Aún así, varios estudios académicos han arrojado dudas sobre el proceso, y las objeciones no son algo fuera de lo común. Por ejemplo, los grupos pueden ser fácilmente dominados por oradores exhibicionistas con gran capacidad de palabra.

Valor del trabajo individual

El pensamiento verdaderamente creativo puede emerger mejor y de forma más realista a partir de la contemplación tranquila de un problema.

El trabajo en grupo a menudo produce un fenómeno similar a un zumbido: el grupo realmente siente que está logrando algo en los mullidos sofás.

Luego, de vuelta en el escritorio, no hay muchos resultados. Excepto que el honor del grupo o departamento se vio satisfecho.

Ya en 1958 un estudio de la Universidad de Yale había concluido que la tormenta de ideas a solas, por extraño que suene el concepto, es más efectiva que hacerla en grupo.

Tengo una profunda convicción de que las tormentas de ideas están sobreestimadas porque las organizaciones empresariales están inquietas ante la aparente monotonía de los lugares de trabajo en los que muchas personas pasan tanto tiempo de sus vidas.

Actividades de un día o medio día fuera de la oficina o las sesiones de tormenta de ideas, le permiten a los jefes sentir que, de alguna manera, están compensando por esa monotonía, que están haciendo lo correcto.

Sin embargo, las tormentas de ideas no sustituyen a la ardua tarea de leer, escribir, analizar… y no reemplazan al proceso de reflexión que se requiere para resolver un problema.

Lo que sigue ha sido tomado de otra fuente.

Definition same_mode (s1 s2 : boot) : Prop := differ same_flash s1 s2.
Definition secure_mode (s1 s2 : boot) : Prop :=
  differ same_outside s1 s2 /\ s1.(IsSecure) = true /\
  s1.(DFU_State) <> dfuDNLOAD_IDLE /\ s1.(DFU_State) <> dfuUPLOAD_IDLE.
(** What a host in secure mode cannot tell apart. *)
Definition alike (s1 s2 : boot) : Prop := same_mode s1 s2 \/ secure_mode s1 s2.

Definition rel_result {A} (R : boot -> boot -> Prop)
    (x y : res (option A * boot * list happening)) : Prop :=
  match x, y with
  | Ok (a, s, env), Ok (a', s', env') => a = a' /\ env = env' /\ R s s'
  | Fault e, Fault e' => e = e'
  | _, _ => False
  end.
Definition agrees {A} (R : boot -> boot -> Prop) (m : act A) : Prop :=
  forall s1 s2 env, R s1 s2 -> rel_result R (m s1 env) (m s2 env).

(** Relations that leave the control endpoint equal. *)
Class SameEndpoint (R : boot -> boot -> Prop) : Prop := {
  ends_equal s1 s2 : R s1 s2 -> s1.(ep0) = s2.(ep0);
  ends_set c s1 s2 : R s1 s2 -> R (set_ep0 c s1) (set_ep0 c s2)
}.

#[local] Instance same_mode_endpoint : SameEndpoint same_mode.
Proof.
  split.
  - intros s1 s2 [-> _]. done.
  - intros c s1 s2 [E HR]. split; [by rewrite E|done].
Qed.
#[local] Instance alike_endpoint : SameEndpoint alike.
Proof.
  split.
  - intros s1 s2 [[-> _]|[[-> _] _]]; done.
  - intros c s1 s2 [[E HR]|[[E HR] Hs]]; [left|right; split; [|done]]; (split; [by rewrite E|done]).
Qed.

Section agree.
Context (R : boot -> boot -> Prop) `{!SameEndpoint R}.

Lemma agrees_bind {A B} (m : act A) (k : A -> act B) :
  agrees R m -> (forall a, agrees R (k a)) -> agrees R (m ≫= k).
Proof.
  intros Hm Hk s1 s2 env HR. specialize (Hm s1 s2 env HR). unfold mbind, act_bind, rel_result in *.
  destruct (m s1 env) as [[[a1 s1'] env1]|], (m s2 env) as [[[a2 s2'] env2]|]; try done.
  destruct Hm as (-> & -> & HR'). destruct a2 as [a|]; [by apply Hk|done].
Qed.
Lemma agrees_skip : agrees R skip.
Proof. done. Qed.
Lemma agrees_gets {A} (f : boot -> A) : (forall s1 s2, R s1 s2 -> f s1 = f s2) -> agrees R (gets f).
Proof. intros Hf s1 s2 env HR. cbn. by rewrite (Hf _ _ HR). Qed.
Lemma agrees_modify f : (forall s1 s2, R s1 s2 -> R (f s1) (f s2)) -> agrees R (modify f).
Proof. intros Hf s1 s2 env HR. cbn. auto. Qed.
Lemma agrees_ep0 f : agrees R (modify (on_ep0 f)).
Proof.
  apply agrees_modify. intros s1 s2 HR. unfold on_ep0. rewrite (ends_equal _ _ HR). by apply ends_set.
Qed.
Lemma agrees_from_ep0 {A} (f : ctl -> A * ctl) : agrees R (from_ep0 f).
Proof.
  intros s1 s2 env HR. unfold from_ep0. rewrite (ends_equal _ _ HR). destruct (f s2.(ep0)). cbn.
  split_and!; [done|done|by apply ends_set].
Qed.
Lemma agrees_tries f :
  (forall s1 s2, R s1 s2 -> match f s1, f s2 with
     | Ok s1', Ok s2' => R s1' s2' | Fault e, Fault e' => e = e' | _, _ => False end) -> agrees R (tries f).
Proof.
  intros Hf s1 s2 env HR. specialize (Hf s1 s2 HR). unfold tries. by destruct (f s1), (f s2).
Qed.
Lemma agrees_call m : agrees R m -> agrees R (call m).
Proof.
  intros Hm s1 s2 env HR. specialize (Hm s1 s2 env HR). unfold call, rel_result in *.
  destruct (m s1 env) as [[[a1 s1'] env1]|], (m s2 env) as [[[a2 s2'] env2]|]; try done.
  by destruct Hm as (_ & -> & HR').
Qed.
Lemma agrees_wait ready : agrees R (wait ready).
Proof.
  intros s1 s2 env. revert s1 s2. unfold wait. induction env as [|h env IH]; intros s1 s2 HR; cbn [poll];
    rewrite (ends_equal _ _ HR); (destruct (ready s2.(ep0)); [done|]); (destruct (bool_decide _); [done|]); [done|].
  apply IH. unfold on_ep0. rewrite (ends_equal _ _ HR). by apply ends_set.
Qed.
Lemma agrees_bytes : agrees R (gets (fun s => Endpoint_BytesInEndpoint s.(ep0))).
Proof. apply agrees_gets. intros s1 s2 HR. by rewrite (ends_equal _ _ HR). Qed.
End agree.

#[local] Hint Resolve agrees_skip agrees_ep0 agrees_from_ep0 agrees_wait agrees_bytes : keeps.
#[local] Hint Extern 0 (SameEndpoint _) => typeclasses eauto : keeps.

Ltac agrees_step :=
  match goal with
  | |- agrees _ (_ ≫= _) => apply agrees_bind; [|intros ?]
  | |- agrees _ (if ?b then _ else _) => destruct b
  | |- agrees _ (match ?b with _ => _ end) => destruct b
  | |- agrees _ (let _ := _ in _) => cbv zeta
  | |- agrees _ (call _) => apply agrees_call
  | |- agrees _ _ => solve [auto with keeps]
  end.
Ltac agrees := repeat agrees_step.

Lemma first_nonblank_same n : forall a f g,
  same_flash f g -> first_nonblank locked_read n a f = first_nonblank locked_read n a g.
Proof.
  induction n as [|n IH]; intros a f g H; cbn [first_nonblank]; [done|].
  rewrite (read_byte_proper locked_read a f g H). by rewrite (IH (a + 1) f g H).
Qed.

El pensamiento es un acto individual y contemplativo que –después- se puede compartir con otras personas con las que se intercambian ideas. El correo electrónico, con sus cadenas de intercambios de ideas, parece ser una buena opción. No así la red social Twitter.
Esta es la razón, después de todo, por la que mis parientes holandeses se escribían todas esas notas unos a otros, incluso estando en la misma oficina. Pensar es un trabajo duro, más duro que hacer una tormenta de ideas.